Enfin, transférez la glissière dans un tube de centrifugeuse contenant 30 millilitres de tampon de lavage final. Agiter pendant quelques secondes. Séchez la lame dans une centrifugeuse en microarray.

Maintenant, placez le microrése sec, zone de synthèse face vers le bas, dans le support de diapositives du scanner microarray. Pour déprotéger et fendre les bibliothèques d’ADN, plongez la glissière dans la solution de clivage, dans un tube de centrifugeuse de 50 millilitres. Fermer le tube et envelopper avec un film d’étanchéité en plastique, avant de tourner doucement dans un shaker orbital pendant deux heures à température ambiante.
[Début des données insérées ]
(** * Premint API client (packages/1155-contracts/package/premint-api.ts)

    A shallow embedding of the TypeScript module and the properties of
    its registry, signing and execution flows.

    Conventions of the embedding.
    - JavaScript values are the inductive [jsval]; objects are finite maps
      from property names to values, so that object spread is map union
      and an object literal is a sequence of inserts.
    - [number]s that occur in this module (chain ids, uids, HTTP status
      codes, basis points) are integers and are modelled by [Z]; NaN,
      fractions and exponent notation are not represented.  [bigint] is [Z].
    - Strings are ASCII: [toLowerCase] and white-space trimming act on the
      ASCII range only.
    - Every suspending call (fetch, wallet, chain interface) is an oracle
      that may depend on the history of earlier calls; each call is
      appended to that history, the [trace]. *)

From Stdlib Require Import ZArith NArith Ascii String List Lia.
From stdpp Require Import base option list gmap strings pretty.

Local Open Scope string_scope.
Local Open Scope Z_scope.

(** ** JavaScript values *)

#[warnings="-register-all"]
Inductive jsval : Type :=
| JUndefined
| JNull
| JBool (b : bool)
| JNumber (n : Z)
| JBigInt (z : Z)
| JString (s : string)
| JArray (l : list jsval)
| JObject (o : gmap string jsval).

(** Exceptions: [Error] is [new Error(message)]; [TypeError] and
    [SyntaxError] are raised by the runtime; [Rejected] is a failure
    reported by an external collaborator (network, wallet, chain). *)
Inductive exn : Type :=
| Error (message : string)
| TypeError
| SyntaxError
| Rejected (reason : string).

Inductive result (A : Type) : Type :=
| Ok (a : A)
| Throw (e : exn).
Arguments Ok {A} a.
Arguments Throw {A} e.

#[global] Instance result_ret : MRet result := fun A a => Ok a.
#[global] Instance result_bind : MBind result := fun A B f r =>
  match r with
  | Ok a => f a
  | Throw e => Throw e
  end.
#[global] Instance result_fmap : FMap result := fun A B f r =>
  match r with
  | Ok a => Ok (f a)
  | Throw e => Throw e
  end.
Après deux heures, retirer la lame et la laver deux fois avec 20 millilitres d’acétylonitrile scrupuleusement sec avant de la laisser sécher à l’air libre. À l’aide d’une pipette, appliquer 100 microlitres d’eau stérile sur la zone de synthèse désormais discernable. Pipet la solution de haut en bas à quelques reprises avant de la transférer dans un tube de microcentrifugeuse de 1,5 millilitre.

Répétez le processus et combinez l’allongement du microarray dans le même tube. Évaporer la puce évacuez à la sécheresse, puis redissolvez-la en 10 microlitres de H2O sans nucléase. Voici les résultats d’un test d’hybridation effectué sur un microarray contenant les versions ADN et ARN d’une séquence de 25mer.

L’analyse apparaît dans un format greenscale correspondant à l’excitation, spectre d’émission de fluorescence Cy3, avec l’intensité de fluorescence enregistrée dans les unités arbitraires. Il existe une variabilité significative des valeurs absolues de fluorescence entre les expériences. Les résultats de trois synthèses indépendantes utilisant les mêmes paramètres de fabrication et la même manipulation post-synthétique sont affichés.

L’ADN de 25mer, lorsqu’il est hybridé à son brin d’ADN complémentaire étiqueté Cy3, donnera des signaux de fluorescence allant de 20 000 à 30 000, très rarement au-dessus ou au-dessous. L’ARN de 25mer, lorsqu’il est hybridé au même complément d’ADN étiqueté Cy3, donnera des intensités de fluorescence sur les caractéristiques correspondantes allant de 15 000 à 20 000. Cependant, l’intensité de fluorescence des duplex ARN/ADN tombera parfois en dessous de 8000, quand les duplex ADN/ADN correspondants seront encore fluorés dans la fourchette de 20 000 à 30 000.

Dans de tels cas, les résultats de l’ARN peuvent être considérés comme sous-optimaux. Comme pour toute autre expérience basée sur l’ARN, il est important de se rappeler que les microrésiteurs d’ARN sont sensibles à la dégradation et doivent être manipulés dans des conditions stériles. Les bibliothèques d’acide nucléique prélevées dans les microrésaires peuvent être utilisées dans le séquençage de l’ADN ou de l’ARN ainsi que dans l’encodage d’informations numériques sur l’ADN.

Le NED produit une lumière UV intense qui ne doit pas être directement regardée. Pour cette raison, il est conseillé de porter des lunettes de protection pendant que l’instrument est utilisé.